▸ **PROBLEM TO WORK ON**
In the listing that follows, the range to quote begins at the line that has "patch, its last" and ends after the line that has "environment, edits of"; quote it verbatim and add nothing.

--- START ---

(** ** Track assignment on insertion *)

Lemma hasConflict_occupied (cues : list HapticCue) (t : R) (k : Z) :
  hasConflict cues t k = true <-> occupied cues t k.
Proof.
  unfold hasConflict, occupied. rewrite existsb_exists. split.
  - intros (c & Hin & Hc). exists c.
    apply andb_prop in Hc as [Hc H3]. apply andb_prop in Hc as [H1 H2].
    apply bool_decide_eq_true in H1, H2, H3.
    repeat split; auto; lra.
  - intros (c & Hin & H1 & H2 & H3). exists c. split; [exact Hin |].
    rewrite !andb_true_iff, !bool_decide_eq_true.
    repeat split; auto; lra.
Qed.

Lemma hasConflict_free (cues : list HapticCue) (t : R) (k : Z) :
  hasConflict cues t k = false <-> ~ occupied cues t k.
Proof.
  rewrite <- hasConflict_occupied. destruct (hasConflict cues t k); split;
    congruence.
Qed.

(** What the loop returns: the first free track of the [n] tracks from
    [start] on, or nothing when all of them are occupied. *)
Lemma scanTracks_spec (cues : list HapticCue) (t : R) (n : nat) (start : Z) :
  match scanTracks cues t start n with
  | Some tr =>
      (start <= tr < start + Z.of_nat n)%Z
      /\ ~ occupied cues t tr
      /\ forall k, (start <= k < tr)%Z -> occupied cues t k
  | None => forall k, (start <= k < start + Z.of_nat n)%Z -> occupied cues t k
  end.
Proof.
  revert start. induction n as [| n IH]; intros start; simpl scanTracks.
  - intros k Hk. lia.
  - destruct (hasConflict cues t start) eqn:Hc.
    + apply hasConflict_occupied in Hc. specialize (IH (start + 1)%Z).
      destruct (scanTracks cues t (start + 1) n) as [tr|].
      * destruct IH as (Hr & Hfree & Hbelow). split; [lia |]. split; [exact Hfree |].
        intros k Hk. destruct (Z.eq_dec k start) as [-> | Hne]; [exact Hc |].
        apply Hbelow. lia.
      * intros k Hk. destruct (Z.eq_dec k start) as [-> | Hne]; [exact Hc |].
        apply IH. lia.
    + apply hasConflict_free in Hc. split; [lia |]. split; [exact Hc |].
      intros k Hk. lia.
Qed.

Lemma track_newCue now ty t tr : track (newCue now ty t tr) = tr.
Proof. destruct ty; reflexivity. Qed.

(** C6: an insertion without a target track appends one cue whose track is
    the first of the tracks 0..7 that is not occupied at the start instant
    (no cue of that track has the instant in its closed interval
    [[startTime, startTime + duration]]), and track 0 when all eight are
    occupied.  In particular, when track 0 is occupied at the instant and
    track 1 is not, the cue lands on track 1. *)
Theorem insertion_track (now : string) (ty : CueType) (t : R)
  (st : EditorState) :
  let tr := findAvailableTrack (cues st) t 0 in
  cues (handleAddCue now ty t None st) = cues st ++ [newCue now ty t tr]
  /\ track (newCue now ty t tr) = tr
  /\ ((0 <= tr < 8)%Z
      /\ ~ occupied (cues st) t tr
      /\ (forall k, (0 <= k < tr)%Z -> occupied (cues st) t k)
      \/ (forall k, (0 <= k < 8)%Z -> occupied (cues st) t k) /\ tr = 0%Z)
  /\ (occupied (cues st) t 0 -> ~ occupied (cues st) t 1 -> tr = 1%Z).
Proof.
  intros tr. split; [reflexivity |]. split; [apply track_newCue |].
  assert (Hspec :
    (0 <= tr < 8)%Z
    /\ ~ occupied (cues st) t tr
    /\ (forall k, (0 <= k < tr)%Z -> occupied (cues st) t k)
    \/ (forall k, (0 <= k < 8)%Z -> occupied (cues st) t k) /\ tr = 0%Z).
  { unfold tr, findAvailableTrack.
    pose proof (scanTracks_spec (cues st) t (Z.to_nat (8 - 0)) 0) as H.
    destruct (scanTracks (cues st) t 0 (Z.to_nat (8 - 0))) as [r|]; simpl.
    - left. destruct H as (Hr & Hfree & Hbelow). repeat split; auto; lia.
    - right. split; [| reflexivity]. intros k Hk. apply H. lia. }
  split; [exact Hspec |].
  intros H0 H1. destruct Hspec as [(Hr & Hfree & Hbelow) | [Hall _]].
  - destruct (Z.eq_dec tr 0%Z) as [E | E]; [rewrite E in Hfree; contradiction |].
    destruct (Z.eq_dec tr 1%Z) as [E1 | E1]; [exact E1 |].
    exfalso. apply H1, Hbelow. lia.
  - exfalso. apply H1, Hall. lia.
Qed.
Lemma runPipeline_store tickets id ticketOverride ticket st :
  resolve tickets id ticketOverride = Some ticket ->
  store (run (runPipeline toLowerCase tickets id ticketOverride) st)
  = applyEvents (pipelineEvents toLowerCase id (Ticket.text ticket)) st.
Proof.
  intros H. unfold run, runPipeline. rewrite H. reflexivity.
Qed.

Lemma applyEvents_app (es es' : list Event) (st : list Ticket) :
  applyEvents (es ++ es') st = applyEvents es' (applyEvents es st).
Proof. apply fold_left_app. Qed.

Lemma last_cons_default {A} (l : list A) (x d : A) :
  last (x :: l) d = last l x.
Proof.
  revert x d; induction l as [|y l IH]; intros x d; [reflexivity|].
  change (last (x :: y :: l) d) with (last (y :: l) d).
  now rewrite !IH.
Qed.

(** Without insertions the store evolves ticket by ticket. *)
Lemma applyEvents_pointwise (es : list Event) (st : list Ticket) :
  (forall t, ~ In (Inserted t) es) ->
  applyEvents es st = List.map (fun t => last (history es t) t) st.
Proof.
  revert st; induction es as [|e es IH]; intros st H.
  - cbn. now rewrite map_id.
  - assert (forall t, ~ In (Inserted t) es) as H'
      by (intros t Hin; apply (H t); now right).
    change (applyEvents (e :: es) st) with (applyEvents es (applyEvent e st)).
    rewrite (IH _ H').
    assert (applyEvent e st = List.map (stepTicket e) st) as E.
    { destruct e; cbn [applyEvent stepTicket]; try (now rewrite map_id).
      - reflexivity.
      - exfalso. apply (H newTicket). now left. }
    rewrite E, map_map. apply map_ext. intros t.
    cbn [history]. now rewrite last_cons_default.
Qed.

Lemma pipelineEvents_history (id : Z) (text : jsstring) (t : Ticket) :
  Ticket.id t = id ->
  List.map Ticket.stage (history (pipelineEvents toLowerCase id text) t)
  = [summarized; summarized; summarized;
     sentiment; sentiment; sentiment;
     routed; routed; routed] /\
  last (history (pipelineEvents toLowerCase id text) t) t
  = routedTicket toLowerCase text t.
Proof.
  intros <-. destruct t as [i tx sg sm se ur ac].
  unfold pipelineEvents, routedTicket. step_ticket.
  repeat (rewrite Z.eqb_refl; step_ticket).
  split; reflexivity.
Qed.

Lemma pipelineEvents_own (id : Z) (text : jsstring) :
  forallb (ownEvent id) (pipelineEvents toLowerCase id text) = true.
Proof.
  unfold pipelineEvents. cbn [forallb ownEvent patch_stage patch_summary
    patch_sentiment patch_action Patch.id].
  now rewrite Z.eqb_refl.
Qed.

Lemma ownEvent_not_inserted (id : Z) (es : list Event) :
  forallb (ownEvent id) es = true -> forall t, ~ In (Inserted t) es.
Proof.
  intros H t Hin. rewrite forallb_forall in H. apply H in Hin. discriminate.
Qed.

Lemma findTicket_ticketsOf (id : Z) (st : list Ticket) :
  findTicket id st = hd_error (ticketsOf id st).
Proof.
  unfold findTicket, ticketsOf.
  induction st as [|t st IH]; [reflexivity|].
  cbn [find filter]. now destruct (Ticket.id t =? id)%Z.
Qed.
(* ===== verification/Prelude.v ===== *)
(** * The telemetry operator: a verification development

    The program is a Kubernetes operator in Go.  It keeps five kinds of
    custom resources (Telemetry, Ceilometer, Autoscaling, MetricStorage,
    Logging) in line with their specs: a controller per kind has a [Reconcile]
    function that reads the object, creates or patches what the spec asks for
    through the API server, records what happened in the conditions of the
    status, and patches the status in a deferred function.  The Telemetry
    controller creates a Ceilometer, an Autoscaling and a MetricStorage, and
    reflects their readiness; webhooks fill in the defaults of the specs.

    ** How the code is modelled

    A handler of the code is a program [M E S A]: it reads and changes the
    object [instance] points to (the state [S]), performs external calls [E]
    (API server, lib-common, other operators, the order in which Go visits a
    map) and returns or panics.  A program is a finite tree of calls: each call
    may be answered by any value of its type, so the theorems hold for every
    behaviour of the outside; where a theorem needs more, it is a named
    contract on the answers ([keeps]).  [runs p tr a] says that [p] can end
    with [a] after the calls [tr]; [interp] runs a program against a concrete
    world.  Because the trees are well founded, every pass ends ([runs_total]);
    no fuel is needed.  The only bounded recursion is the parser of IPv6
    addresses, whose bound of eight groups is the one of [net.ParseIP].

    [Safe] (no panic, an invariant, a predicate on the calls), [Hist] and
    [HistTo] (a relation between the calls made so far and the state) are the
    invariants that are proved through a handler, with the tactics [safe],
    [hist] and [histTo]; [wpm] runs a handler symbolically.  [execM] runs it
    against one world, for theorems that a result is reached; [alwaysM] against
    a world in which calls may fail and the process may stop, for invariants of
    the stored objects.

    Code of other modules is not modelled: it is a class of operations with a
    class of the documented laws the theorems use ([ConditionLib] and
    [ConditionLaws], [FinalizerLib], [CommonLib], [ServiceLib], [ApiServer] and
    [ApiLaws], [ExternalTypes]).  Each has an instance, on which the witnesses
    are evaluated, most of them in Reference.v.

    ** Files

    - Prelude.v: Go values, integers, strings; programs, handlers, their logic.
    - GoHeap.v: Go values in memory, the statements of generated code, what a
      deep copy is.  DeepCopy.v: api/v1beta1/zz_generated.deepcopy.go.
    - Condition.v: conditions of lib-common and [updateReady], the update of
      Ready in the deferred function of the [Reconcile] functions.
    - Api.v: api/v1beta1/*_types.go and conditions.go, a record per struct.
    - Libs.v: interfaces and types of other modules.  Reference.v: instances.
    - Webhooks.v: api/v1beta1/*_webhook.go and the [SetupDefaults*] functions
      that main.go calls.  Main.v: main.go, and what the [SetupWithManager]
      functions of the controllers register.
    - CeilometerPkg.v, AutoscalingPkg.v, MetricStoragePkg.v: pkg/ceilometer,
      pkg/autoscaling, pkg/metricstorage, the builders of the deployed objects.
    - Address.v: [isValidDomain] of the MetricStorage controller, and what the
      controller uses of the Go standard library for host names: the matching
      of regular expressions and [net.ParseIP].
    - Operator.v: the steps the [Reconcile] functions share.
    - Telemetry.v: controllers/telemetry_controller.go.
    - MetricStorageController.v: controllers/metricstorage_controller.go, with
      the list of watches the reconciler keeps between passes.
    - CeilometerController.v: controllers/ceilometer_controller.go and
      pkg/ceilometer/service.go.
    - LoggingController.v: controllers/logging_controller.go and pkg/logging.
    - AutoscalingController.v: controllers/autoscaling_controller.go and
      controllers/aodh_controller.go; AutoscalingFacts.v, AodhFacts.v: what one
      pass does.
    - TelemetrySystem.v: a Telemetry and its children over several passes, with
      the API server as the class [ApiServer]; TelemetryStore.v: an instance.
    - Passes.v: what the [Reconcile] functions have in common as the class
      [Controller], sequences of passes, and how convergence is proved.
    - CeilometerSystem.v, AutoscalingSystem.v, MetricStorageSystem.v,
      LoggingSystem.v: an object over several passes of its controller.
    - TelemetryFaults.v: what a pass over a Telemetry can leave when its calls
      fail, before or after they took effect, or the operator is stopped.
    - ChildControllers.v: what the composition needs of the controllers of the
      children, as the interface [ChildControllers] with [ChildLaws], which the
      three controllers implement.
    - OperatorSystem.v: a Telemetry, its children and all their controllers in
      any interleaving.  OperatorRecovery.v: with edits of the spec, deletions
      and faults in all controllers.
    - Deletion.v: the five kinds while they are being deleted.
    - TelemetryScenarios.v, MetricStorageScenarios.v, CeilometerScenarios.v,
      AutoscalingScenarios.v: concrete API servers, on which the theorems are
      applied.

    In each controller [CallE] lists the external calls, [reconcileBody] is the
    part of [Reconcile] after the deferred function is set up, and a long Go
    function is split at the points its doc comments name; the state is the
    Go struct, with the reconciler's own fields where it has any.

    ** Several passes

    A pass starts from the object the one before has stored.  Two kinds of
    environments occur.  In an unsettled one anything may be answered: calls
    fail, handlers panic, a patch may be lost or, although reported as failed,
    stored, the operator may be restarted; all that is assumed is that the rbac
    library reports the conditions of its own objects ([unsettledEnv],
    [disturbed]), and of the API server that a call of the Telemetry controller
    has its effect once or not at all ([faulty]).  In a settled one no call fails
    and the answers that go into the generated configuration stay the same
    ([Env], [settledEnv]); what the
    environment may still choose (generated metadata, the order of the
    endpoints, ready counts) stays open.  Where several controllers run, a pass is
    one step: passes follow each other in any order but do not overlap.
    Convergence is proved with an
    invariant that every pass in either environment keeps, and a number
    [passesLeft] that every pass in the settled one decreases; at 0 a pass is a
    good one ([approaches], [passes_converge]).  The bounds are sharp for a
    fresh object: one pass adds the finalizer (its deferred function then writes
    conditions, so that the pass that would initialise them never happens), one
    records the hash of the inputs, and for an Autoscaling two more have the
    wrong database host in the configuration.

    ** What is proved

    - Persistence of the status (C1, C27, C30, C35, C36): a pass that has read
      its object and created its helper ends without a panic with exactly one
      patch, its last call, in which Ready is True only if all other conditions
      are; whether an error of the patch is returned (C1, C30, C35) or lost
      (C27, C36).
    - One pass over a Telemetry (C2, C11, C12, C17): Ready if and only if the
      enabled children are ready; writes and deletions follow the spec; an error
      stops the pass; a custom stack that was removed from the spec stays.
    - Deletion (C13, C34, C39): in all five kinds at most two passes without
      failing calls take the operator's finalizer off, and only it; a Ceilometer
      or Autoscaling gives it up only after what it has registered elsewhere.
    - A Telemetry and its children (C3, C4, C10, C14): the Telemetry controller
      with the webhooks of the children over an API server that keeps its
      promises.  A pass refines an abstract specification of the children and of
      the status; from any state two passes reach it, whatever happens between
      them; from then on passes change nothing.  A pass whose calls fail or
      which is cut off leaves each child as it was or as the specification wants
      it, and touches nothing else.
    - The whole operator (C5): after any number of passes in an unsettled
      environment, edits of the spec and deletions of children, a Telemetry
      becomes Ready, with the children its current spec asks for, under any
      interleaving of the passes of its controller and of those of its children.
      What is assumed: the children belong to nobody else and have conditions of
      their kind; when the storm is over, the spec enables a child, an override
      of the Autoscaling service has labels or annotations, no enabled child is
      waiting for its deletion and no Autoscaling has InputReady recorded (C37
      shows that it would never be Ready again); the environment is settled then
      and lets the children be deployed.
    - Convergence of each kind (C6-C9): after any number of passes in an
      unsettled environment, a bounded number of passes in a settled one leads
      to passes that write exactly the deployment the spec asks for and report
      Ready.  For an Autoscaling the exception is a recorded InputReady; by C37
      it never becomes Ready again.
    - Process (C15): the operator is started completely or not at all, with the
      groups, controllers, webhooks and probes that are listed in the statement.
    - Memory (C16): the generated deep copies share nothing with the original.
    - Defaults and builders (C18-C22): webhooks are idempotent, fill in the
      documented values and agree with each other; the StatefulSets, the job and
      the MonitoringStack are well formed, and the StatefulSets carry the
      configuration hash.
    - Addresses and MetricStorage (C23-C29): which host names count as addresses,
      by their letters; the scrape targets, with and without IPSets; watches are
      added once over all passes; what a complete pass deploys.
    - Ceilometer and Logging (C31-C33, C35): when the code panics; no StatefulSet
      or Service is written for inputs that are not recorded; Ready before
      anything is deployed.
    - Autoscaling (C37, C38, C40): a missing secret is never forgiven; Aodh is
      deployed only after its database; both endpoints are published in any
      order.
    - Further theorems without a number: the installation of a fresh Telemetry
      step by step ([operator_installs]); a Telemetry being deleted touches no
      child; the first pass skips the initialisation of the conditions; a node
      without an address hides others; the target of an address with colons is
      ambiguous; the Service of a deleted Logging stays;
      errors of the sync job are dropped; the
      configuration is written before the database host is known; the watches of
      the Ceilometer and Autoscaling controllers; the password of the sync job;
      the node exporter image of a standalone Ceilometer.

    ** What is not modelled

    Log output and the fields of the reconcilers that only hold clients and
    schemes, the parsing of command line flags (one call that answers their
    values), and the manifests, templates and scripts.  The values a template is
    rendered with are modelled, its text is not.  Code outside the repository is
    not given a definition; of the Go standard library there is what the code
    uses.  In the controllers a copy of a value is the value:
    that this is right, as far as the generated functions go, is C16.
*)

From stdpp Require Import gmap strings list.
From Stdlib Require Import ZArith Lia.
(* ===== verification/Operator.v ===== *)
(** * Parts shared by the five controllers

    The steps every [Reconcile] takes around its own work: the finalizer
    guard, the early returns on an error or a non-empty result, and the
    deferred function that recomputes Ready and patches the object. *)

From stdpp Require Import gmap strings list.
From Stdlib Require Import ZArith Lia.
From S2P Require Import Prelude Condition Api Libs.

#[local] Open Scope go_scope.

Section Shared.
Context {E : Type -> Type} {S : Type} `{CR : CustomResource S}.
Context `{L : ConditionLib} `{F : FinalizerLib}.

(** [instance.Status.Conditions.<op>] *)
Definition modifyConds (f : Conditions -> Conditions) : M E S unit :=
  modify (fun i => crSetConds (f (crConds i)) i).

(** [controllerutil.AddFinalizer(instance, fin)] *)
Definition addFinalizer (fin : string) : M E S bool :=
  let* i := get in
  let '(fs, changed) := AddFinalizer (meta_Finalizers (crMeta i)) fin in
  modify (crSetMeta (withFinalizers fs (crMeta i))) ;;;
  ret changed.

(** [controllerutil.RemoveFinalizer(instance, fin)] *)
Definition removeFinalizer (fin : string) : M E S bool :=
  let* i := get in
  let '(fs, changed) := RemoveFinalizer (meta_Finalizers (crMeta i)) fin in
  modify (crSetMeta (withFinalizers fs (crMeta i))) ;;;
  ret changed.

(** The deferred function of [Reconcile]; [propagate] tells whether a patch
    error replaces the named error result. *)
Definition deferPatch (patch : S -> E (option GoError)) (propagate : bool) : M E S (RE -> RE) :=
  modifyConds updateReady ;;;
  let* i := get in
  let* err := call (patch i) in
  ret (fun '(r, e) =>
    match err with
    | Some _ => if propagate then (r, err) else (r, e)
    | None => (r, e)
    end).

(** [if err != nil {return res, err} else if res != Result{} {return res, nil}] *)
Definition returnOn (re : RE) (rest : M E S RE) : M E S RE :=
  let '(r, e) := re in
  match e with
  | Some _ => ret (r, e)
  | None => if nonEmpty r then ret (r, None) else rest
  end.

(** [instance.Status.Conditions.Set(condition.FalseCondition(...))] *)
Definition setFalse (t : CondType) (r : Reason) (s : Severity) (m : Message) : M E S unit :=
  modifyConds (fun cs => Set_ cs (Some (FalseCondition t r s m))).
Definition markTrue (t : CondType) (m : Message) : M E S unit :=
  modifyConds (fun cs => MarkTrue cs t m).
Definition markFalse (t : CondType) (r : Reason) (s : Severity) (m : Message) : M E S unit :=
  modifyConds (fun cs => MarkFalse cs t r s m).
End Shared.

(** ** What the deferred function guarantees, whatever the body did *)
Section SharedFacts.
Context {E : Type -> Type} {S : Type} `{CR : CustomResource S}.
Context `{L : ConditionLib} `{LL : !ConditionLaws L}.
Variable patch : S -> E (option GoError).

(** [readyOk cs]: Ready is present, and True only if every other condition is. *)
Definition readyOk (cs : Conditions) : Prop :=
  is_Some (getCond cs ReadyCondition) /\
  (IsTrue cs ReadyCondition = true -> forall t c, t <> ReadyCondition ->
     getCond cs t = Some c -> cond_Status c = ConditionTrue).

Lemma readyOk_updateReady cs : readyOk (updateReady cs).
Proof. split; [apply updateReady_ready|]. intros. by eapply updateReady_sound. Qed.

(** The object the deferred function patches, and the results it leaves. *)
Definition finish (i : S) : S := crSetConds (updateReady (crConds i)) i.

Definition finishResult (propagate : bool) (err : option GoError) (o : outcome RE) : outcome RE :=
  match o with
  | Val (r, e) => Val (r, match err with Some _ => if propagate then err else e | None => e end)
  | Panicked w => Panicked w
  end.

Lemma finish_conds i : crConds (finish i) = updateReady (crConds i).
Proof. apply crConds_setConds. Qed.

Lemma finish_meta i : crMeta (finish i) = crMeta i.
Proof. apply crMeta_setConds. Qed.

(** The last call is the patch, with the recomputed Ready; on the panic path too. *)
Lemma deferPatch_wp ok (body : M E S RE) (b : bool) s
    (Q : list (event E) -> S -> outcome RE -> Prop) :
  wpM ok body s (fun tr s' o => forall err, ok _ (patch (finish s')) err ->
    Q (tr ++ [Ev (patch (finish s')) err]) (finish s') (finishResult b err o)) ->
  wpM ok (withDefer body (deferPatch patch b)) s Q.
Proof.
  intros H. apply wpM_defer. eapply wpM_mono; [|exact H]. clear H.
  intros tr s' o H. unfold deferPatch, modifyConds. do 5 wpm_step.
  apply wpM_call. intros err Herr. wpm. simpl. specialize (H err Herr).
  destruct o as [[r e]|w]; [|exact H]. destruct err; [destruct b|]; exact H.
Qed.

(** Whatever is answered to the patch, a run of the body gives a run. *)
Lemma deferPatch_runs (body : M E S RE) (b : bool) s tr s' o err :
  runs (body s) tr (s', o) ->
  runs (runM (withDefer body (deferPatch patch b)) s) (tr ++ [Ev (patch (finish s')) err])
    (finishResult b err o).
Proof.
  intros Hb. apply runs_bind. eexists _, [], (finish s', _). rewrite app_nil_r.
  split_and!; [done| |done].
  apply runs_bind. eexists tr, _, (s', o). split_and!; [done|done|].
  apply runs_bind. eexists [_], [], (finish s', Val _). split_and!; [done| |].
  - simpl. exists err. eexists. split; [done|]. split; [done|]. reflexivity.
  - split; [done|]. f_equal. destruct o as [[r e]|]; [|done]. destruct err; [by destruct b|done].
Qed.

(** ** The finalizer guard *)
Context `{F : FinalizerLib} `{FL : !FinalizerLaws F}.

Lemma withFinalizers_id m : withFinalizers (meta_Finalizers m) m = m.
Proof. by destruct m. Qed.

Lemma addFinalizer_present ok fin (s : S) Q :
  fin ∈ meta_Finalizers (crMeta s) -> Q [] s (Val false) -> wpM ok (addFinalizer fin : M E S bool) s Q.
Proof.
  intros Hf HQ. unfold addFinalizer. wpm_step. wpm_step.
  pose proof (AddFinalizer_flag (meta_Finalizers (crMeta s)) fin) as Hfl.
  pose proof (AddFinalizer_same _ _ Hf) as Hs.
  destruct (AddFinalizer _ _) as [fs ch]. simpl in *. subst fs.
  wpm. simpl. rewrite withFinalizers_id, crSetMeta_id.
  destruct ch; [|done]. exfalso. by apply Hfl in Hf.
Qed.

Lemma addFinalizer_absent ok fin (s : S) (Q : list (event E) -> S -> outcome bool -> Prop) :
  fin ∉ meta_Finalizers (crMeta s) ->
  (forall fs, (forall g, g ∈ fs <-> g ∈ meta_Finalizers (crMeta s) \/ g = fin) ->
    Q [] (crSetMeta (withFinalizers fs (crMeta s)) s) (Val true)) ->
  wpM ok (addFinalizer fin : M E S bool) s Q.
Proof.
  intros Hf HQ. unfold addFinalizer. wpm_step. wpm_step.
  pose proof (AddFinalizer_flag (meta_Finalizers (crMeta s)) fin) as Hfl.
  pose proof (AddFinalizer_elem (meta_Finalizers (crMeta s)) fin) as He.
  destruct (AddFinalizer _ _) as [fs ch]. simpl in *.
  wpm. simpl. apply Hfl in Hf as ->. by apply HQ.
Qed.

Lemma removeFinalizer_wp ok fin (s : S) (Q : list (event E) -> S -> outcome bool -> Prop) :
  (forall fs b, (forall g, g ∈ fs <-> g ∈ meta_Finalizers (crMeta s) /\ g <> fin) ->
    Q [] (crSetMeta (withFinalizers fs (crMeta s)) s) (Val b)) ->
  wpM ok (removeFinalizer fin : M E S bool) s Q.
Proof.
  intros HQ. unfold removeFinalizer. wpm_step. wpm_step.
  pose proof (RemoveFinalizer_elem (meta_Finalizers (crMeta s)) fin) as He.
  destruct (RemoveFinalizer _ _) as [fs ch]. simpl in *.
  wpm. simpl. by apply HQ.
Qed.
End SharedFacts.

(** ** Invariants through the shared steps *)
Section SharedSafe.
Context {E : Type -> Type} {S : Type} `{CR : CustomResource S}.
Context `{L : ConditionLib} `{F : FinalizerLib}.
Variables (ok : contract E) (I : S -> Prop) (P : event E -> Prop).

Lemma Safe_modifyConds f :
  (forall s, I s -> I (crSetConds (f (crConds s)) s)) -> Safe ok I P (modifyConds f).
Proof. intros H. by apply Safe_modify. Qed.

Lemma Safe_addFinalizer fin :
  (forall s s' fs, I s -> I s' -> I (crSetMeta (withFinalizers fs (crMeta s)) s')) ->
  Safe ok I P (addFinalizer fin).
Proof. intros H. unfold addFinalizer. safe; eauto. Qed.

Lemma Safe_removeFinalizer fin :
  (forall s s' fs, I s -> I s' -> I (crSetMeta (withFinalizers fs (crMeta s)) s')) ->
  Safe ok I P (removeFinalizer fin).
Proof. intros H. unfold removeFinalizer. safe; eauto. Qed.

Lemma Safe_returnOn re rest : Safe ok I P rest -> Safe ok I P (returnOn re rest).
Proof. intros H. unfold returnOn. safe. Qed.
End SharedSafe.

Section SharedHist.
Context {E : Type -> Type} {S : Type} `{CR : CustomResource S}.
Context `{L : ConditionLib} `{F : FinalizerLib}.
Variables (ok : contract E) (R : list (event E) -> S -> Prop).

Lemma Hist_modifyConds f :
  (forall h s, R h s -> R h (crSetConds (f (crConds s)) s)) -> Hist ok R (modifyConds f).
Proof. intros H. by apply Hist_modify. Qed.

Lemma Hist_addFinalizer fin :
  (forall h s fs, R h s -> R h (crSetMeta (withFinalizers fs (crMeta s)) s)) -> Hist ok R (addFinalizer fin).
Proof. intros H h s Hs. unfold addFinalizer. wpm. all: rewrite app_nil_r; auto. Qed.

Lemma Hist_removeFinalizer fin :
  (forall h s fs, R h s -> R h (crSetMeta (withFinalizers fs (crMeta s)) s)) -> Hist ok R (removeFinalizer fin).
Proof. intros H h s Hs. unfold removeFinalizer. wpm. all: rewrite app_nil_r; auto. Qed.

Lemma Hist_returnOn re rest : Hist ok R rest -> Hist ok R (returnOn re rest).
Proof. intros H. unfold returnOn. hist. Qed.
End SharedHist.

Ltac hist_hook ::=
  lazymatch goal with
  | |- Hist _ _ (modifyConds _) => apply Hist_modifyConds; intros
  | |- Hist _ _ (setFalse _ _ _ _) => apply Hist_modifyConds; intros
  | |- Hist _ _ (markTrue _ _) => apply Hist_modifyConds; intros
  | |- Hist _ _ (markFalse _ _ _ _) => apply Hist_modifyConds; intros
  | |- Hist _ _ (addFinalizer _) => apply Hist_addFinalizer; intros
  | |- Hist _ _ (removeFinalizer _) => apply Hist_removeFinalizer; intros
  | |- Hist _ _ (returnOn _ _) => apply Hist_returnOn
  end.

(** The shared steps, for [safe]. *)
Ltac safe_hook ::=
  lazymatch goal with
  | |- Safe _ _ _ (modifyConds _) => apply Safe_modifyConds; intros
  | |- Safe _ _ _ (setFalse _ _ _ _) => apply Safe_modifyConds; intros
  | |- Safe _ _ _ (markTrue _ _) => apply Safe_modifyConds; intros
  | |- Safe _ _ _ (markFalse _ _ _ _) => apply Safe_modifyConds; intros
  | |- Safe _ _ _ (addFinalizer _) => apply Safe_addFinalizer; intros
  | |- Safe _ _ _ (removeFinalizer _) => apply Safe_removeFinalizer; intros
  | |- Safe _ _ _ (returnOn _ _) => apply Safe_returnOn
  end.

--- END ---

▸ **RESPONSE BOX**
      patch, its last call, in which Ready is True only if all other conditions
      are; whether an error of the patch is returned (C1, C30, C35) or lost
      (C27, C36).
    - One pass over a Telemetry (C2, C11, C12, C17): Ready if and only if the
      enabled children are ready; writes and deletions follow the spec; an error
      stops the pass; a custom stack that was removed from the spec stays.
    - Deletion (C13, C34, C39): in all five kinds at most two passes without
      failing calls take the operator's finalizer off, and only it; a Ceilometer
      or Autoscaling gives it up only after what it has registered elsewhere.
    - A Telemetry and its children (C3, C4, C10, C14): the Telemetry controller
      with the webhooks of the children over an API server that keeps its
      promises.  A pass refines an abstract specification of the children and of
      the status; from any state two passes reach it, whatever happens between
      them; from then on passes change nothing.  A pass whose calls fail or
      which is cut off leaves each child as it was or as the specification wants
      it, and touches nothing else.
    - The whole operator (C5): after any number of passes in an unsettled
      environment, edits of the spec and deletions of children, a Telemetry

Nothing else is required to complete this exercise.